AVAILABLE DATA:

┄┄┄┄┄┄

Lemma run_groups_length fuel self (k : nat) groups df res_prev trace w df'
    trace' w' :
  run_groups pow fuel self groups df res_prev trace w = Ok (df', trace', w') →
  res_prev = None ∨ 0 ≤ n_test_reversals self →
  Forall (λ g : Group, gives_outputs k g.2.1) groups →
  length df' = (length df + k * length groups)%nat.
Proof.
  revert df res_prev trace w.
  induction groups as [|g groups IH]; intros df res_prev trace w Hrun Hprev Hk.
  - cbn in Hrun. injection Hrun as <- _ _. simpl. lia.
  - apply Forall_cons in Hk as [Hg Hk]. cbn [run_groups] in Hrun.
    destruct (run_group _ _ _ _ _ _ _) as [[[[df1 st] srt] w1]| |] eqn:Eg;
      cbn [mbind outcome_bind] in Hrun; [|done..].
    pose proof (run_group_effect _ _ _ _ _ _ _ _ _ _ _ Eg Hprev) as (_ & Hn & _).
    rewrite (IH _ _ _ _ Hrun (or_intror Hn) Hk).
    destruct g as [[[i_target target0] params] [model [pred_key threshold]]].
    destruct (run_group_rows _ _ _ _ _ _ _ _ _ _ _ _ _ _ _ Eg Hprev)
      as (r & t & mix & m & w0 & _ & Hr & ->).
    destruct (append_results_rows (base self) df r model (snr st) i_target params
                [("SRT"%string, CellFloat srt);
                 ("Reversals"%string, CellInt (total_reversals st))])
      as (rows & -> & Hrows & _).
    rewrite length_app, Hrows, Hr. cbn in Hg. rewrite (Hg t mix m w0).
    simpl. lia.
Qed.

(** X26: when every model gives [k] named outputs, an adaptive run that
    returns has [k] rows for each combination of a loaded sentence, a set
    of distortion parameters and a model paired with its key and
    threshold; models beyond the number of pairs, and pairs beyond the
    number of models, are left out. *)
Theorem adaptive_run_row_count fuel self n seed parallel w df (k : nat) :
  run pow np_random_seed fuel self n seed parallel w = Ok df →
  Forall (gives_outputs k) (models self) →
  length df =
    (k * (length (load_files (material self) n (np_random_seed seed w)).1
          * length (dist_params self)
          * (length (models self)
             `min` length (pred_keys_and_thresholds self))))%nat.
Proof.
  unfold run, run_traced. intros Hrun Hk.
  destruct (load_files _ _ _) as [targets w0]. cbn [fst].
  destruct (run_groups _ _ _ _ _ _ _ _) as [[[df1 trace] w1]| |] eqn:Eg;
    cbn [mbind outcome_bind] in Hrun; [|done..].
  injection Hrun as <-.
  apply (run_groups_length _ _ k) in Eg; [|by left|].
  - rewrite Eg, groups_of_length. simpl. lia.
  - apply Forall_forall. intros [[it params] [model kt]] Hg. cbn.
    unfold groups_of, product3 in Hg. rewrite list_elem_of_In in Hg.
    apply in_flat_map in Hg as (x & _ & Hg).
    apply in_flat_map in Hg as (y & _ & Hg).
    apply in_map_iff in Hg as (z & [= _ _ ->] & Hz).
    apply list_elem_of_In in Hz. apply elem_of_zip_l in Hz.
    rewrite Forall_forall in Hk. by apply Hk.
Qed.
(** * WineCharm: process registry, liveness prober, launch supervisor,
    single-instance gateway and termination controller

  A shallow embedding of the process-lifecycle code of
  [winecharm_49_search_esc_good.py] (class [WineCharmApp] and [main]).
  The Python dictionary [self.running_processes] is a [gmap] from the
  descriptor stem to a run record; operating-system calls act on an
  explicit process table; the rows of the flow box are trees of
  widgets; exceptions are results of an error-and-state monad;
  everything the code prints, signals, spawns or schedules is appended
  to a chronological log. Text is kept as its UTF-8 bytes. *)

From stdpp Require Import gmap strings list.
From Stdlib Require Import ZArith Ascii String.

Local Open Scope Z_scope.

(** ** Python string methods used by the source *)

Module PyStr.

(** [c.lower()] on one ASCII character. *)
Definition lower_ascii (c : ascii) : ascii :=
  let n := nat_of_ascii c in
  if (Nat.leb 65 n && Nat.leb n 90)%bool then ascii_of_nat (n + 32) else c.

(** [s.lower()] on ASCII text. Python lowers letters outside ASCII too,
    some of them by their neighbours; on such text this function is not
    [str.lower], and nothing below that speaks of text typed or named
    by a user relies on it there. *)
Fixpoint lower (s : string) : string :=
  match s with
  | EmptyString => EmptyString
  | String c s' => String (lower_ascii c) (lower s')
  end.

(** [needle in hay]. *)
Fixpoint contains (needle hay : string) : bool :=
  String.prefix needle hay ||
  match hay with
  | EmptyString => false
  | String _ hay' => contains needle hay'
  end.

(** [s[:n]]. *)
Fixpoint take (n : nat) (s : string) : string :=
  match n, s with
  | S n', String c s' => String c (take n' s')
  | _, _ => EmptyString
  end.

(** [s.split(sep)] for a non-empty separator: [skip] counts the
    characters of a separator occurrence still to be passed over,
    [cur] is the field read so far. *)
Fixpoint split_go (sep : string) (skip : nat) (cur : string) (s : string)
  : list string :=
  match s with
  | EmptyString => [cur]
  | String c s' =>
      match skip with
      | S k => split_go sep k cur s'
      | O =>
          if String.prefix sep s
          then cur :: split_go sep (String.length sep - 1) EmptyString s'
          else split_go sep 0 (cur +:+ String c EmptyString) s'
      end
  end.

Definition split (sep s : string) : list string := split_go sep 0 "" s.

(** [sep.join(parts)]. *)
Fixpoint join (sep : string) (parts : list string) : string :=
  match parts with
  | [] => ""
  | [p] => p
  | p :: rest => p +:+ sep +:+ join sep rest
  end.

(** [s.rfind(".")]: index of the last dot. *)
Fixpoint rfind_dot_go (i : nat) (found : option nat) (s : string) : option nat :=
  match s with
  | EmptyString => found
  | String c s' =>
      rfind_dot_go (S i) (if Ascii.eqb c "." then Some i else found) s'
  end.

Definition rfind_dot (s : string) : option nat := rfind_dot_go 0 None s.

End PyStr.

(** ** [pathlib] operations used by the source, on paths kept as strings *)

Module Pathlib.

(** [Path(p).name]: the last non-empty component. *)
Definition name (p : string) : string :=
  List.last (List.filter (λ c, negb (String.eqb c "")) (PyStr.split "/" p)) "".

(** [Path(p).stem]: the name without its last suffix; a leading or a
    trailing dot is no suffix. *)
Definition stem (p : string) : string :=
  let n := name p in
  match PyStr.rfind_dot n with
  | Some i =>
      if (Nat.ltb 0 i && Nat.ltb i (String.length n - 1))%bool
      then PyStr.take i n else n
  | None => n
  end.

(** [str(Path(p).parent)] for an absolute path. *)
Definition parent (p : string) : string :=
  let d := PyStr.join "/" (List.removelast (PyStr.split "/" p)) in
  if String.eqb d "" then "/" else d.
(** [n] tries of a production in a row, each failing with an error other
    than an undefined rule, lead from one state to another. *)
Inductive failedTries (ruleGen : nodes.Production -> nodes.gen nodes.Node)
    (p : nodes.Production) (prod : nodes.production)
  : nat -> nodes.GeneratorState -> nodes.GeneratorState -> Prop :=
| failedTries_O : forall s, failedTries ruleGen p prod O s s
| failedTries_S : forall n s e s1 s2,
    nodes.Production_Gen_try ruleGen p prod s = (Err e, s1) ->
    nodes.errors_Is_ErrRuleDoesNotExist e = false ->
    failedTries ruleGen p prod n s1 s2 ->
    failedTries ruleGen p prod (S n) s s2.

(** [S ::= S %1.0 .] *)
Definition grammar_S_S : nodes.Grammar :=
  nodes.mkGrammar samplePosition
    [nodes.mkProduction samplePosition "S"
       [nodes.mkAlternateWithProb samplePosition
          (nodes.Rule samplePosition "S") 1%float]].

(** [S ::= A %0.5 | 0 %0.5 .  A ::= A %1.0 .] *)
Definition grammar_S_A : nodes.Grammar :=
  nodes.mkGrammar samplePosition
    [nodes.mkProduction samplePosition "S"
       [nodes.mkAlternateWithProb samplePosition
          (nodes.Rule samplePosition "A") 0.5%float;
        nodes.mkAlternateWithProb samplePosition
          (nodes.Number samplePosition 0%float) 0.5%float];
     nodes.mkProduction samplePosition "A"
       [nodes.mkAlternateWithProb samplePosition
          (nodes.Rule samplePosition "A") 1%float]].

(** [S ::= {?, ?, ?} %1.0 .] *)
Definition grammar_random_triple : nodes.Grammar :=
  nodes.mkGrammar samplePosition
    [nodes.mkProduction samplePosition "S"
       [nodes.mkAlternateWithProb samplePosition
          (nodes.Triplet samplePosition
             (nodes.Random samplePosition true)
             (nodes.Random samplePosition true)
             (nodes.Random samplePosition true)) 1%float]].
(** * FAQ matching engine: rule-based, semantic and hybrid chatbots

    A shallow embedding of [rule_based_engine.py] and [nlp_engine.py],
    with the substring bot of [rule_bot.py] and the chat log of
    [logger.py].

    Modelling conventions.
    - A Python [str] is a [string]; its characters are the code points
      U+0000..U+00FF, on which [str.lower], the [re] classes [\w] and [\s]
      and [str.isspace] are tabulated below.
    - A Python [float] score is an exact rational ([Q]); a comparison of
      floats is the comparison of these rationals.  The two products that
      the hybrid engine compares with each other are rounded as the
      machine rounds them: [Float.mul] is the product of two floats in
      IEEE 754 binary64.
    - A Python [set] of strings is a [gset string], the [dict] keyword index
      a [gmap string (list nat)].  The order in which [list(some_set)]
      enumerates a set of indices is left open by the language: it is a
      field of the class [SetOrder], and the layout of CPython's hash table
      is one instance of it.
    - [self.faqs[idx]] can raise [IndexError]: list lookups return [option].
    - The sentence-transformer model is an external collaborator: the type
      of embeddings, [encode] and the similarity of two embeddings are the
      fields of the class [Embedder].
    - [f"{score:.2%}"] is a parameter [format_percent]. *)

From Stdlib Require Import QArith Qminmax Qround Qpower Lia Lqa.
From Stdlib Require Import Ascii String DecimalString.
From stdpp Require Import gmap strings list sorting.

#[local] Set Warnings "-clear-no-such-hyp".

Local Open Scope N_scope.

(** ** Characters *)

Module Char.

┄┄┄┄┄┄

HOW TO COMPLETE THIS TASK: Starting with the first line of the records above, give back each line exactly until the line with "threshold; models beyond" has been given as well.

ANSWER TO THIS TASK:
Lemma run_groups_length fuel self (k : nat) groups df res_prev trace w df'
    trace' w' :
  run_groups pow fuel self groups df res_prev trace w = Ok (df', trace', w') →
  res_prev = None ∨ 0 ≤ n_test_reversals self →
  Forall (λ g : Group, gives_outputs k g.2.1) groups →
  length df' = (length df + k * length groups)%nat.
Proof.
  revert df res_prev trace w.
  induction groups as [|g groups IH]; intros df res_prev trace w Hrun Hprev Hk.
  - cbn in Hrun. injection Hrun as <- _ _. simpl. lia.
  - apply Forall_cons in Hk as [Hg Hk]. cbn [run_groups] in Hrun.
    destruct (run_group _ _ _ _ _ _ _) as [[[[df1 st] srt] w1]| |] eqn:Eg;
      cbn [mbind outcome_bind] in Hrun; [|done..].
    pose proof (run_group_effect _ _ _ _ _ _ _ _ _ _ _ Eg Hprev) as (_ & Hn & _).
    rewrite (IH _ _ _ _ Hrun (or_intror Hn) Hk).
    destruct g as [[[i_target target0] params] [model [pred_key threshold]]].
    destruct (run_group_rows _ _ _ _ _ _ _ _ _ _ _ _ _ _ _ Eg Hprev)
      as (r & t & mix & m & w0 & _ & Hr & ->).
    destruct (append_results_rows (base self) df r model (snr st) i_target params
                [("SRT"%string, CellFloat srt);
                 ("Reversals"%string, CellInt (total_reversals st))])
      as (rows & -> & Hrows & _).
    rewrite length_app, Hrows, Hr. cbn in Hg. rewrite (Hg t mix m w0).
    simpl. lia.
Qed.

(** X26: when every model gives [k] named outputs, an adaptive run that
    returns has [k] rows for each combination of a loaded sentence, a set
    of distortion parameters and a model paired with its key and
    threshold; models beyond the number of pairs, and pairs beyond the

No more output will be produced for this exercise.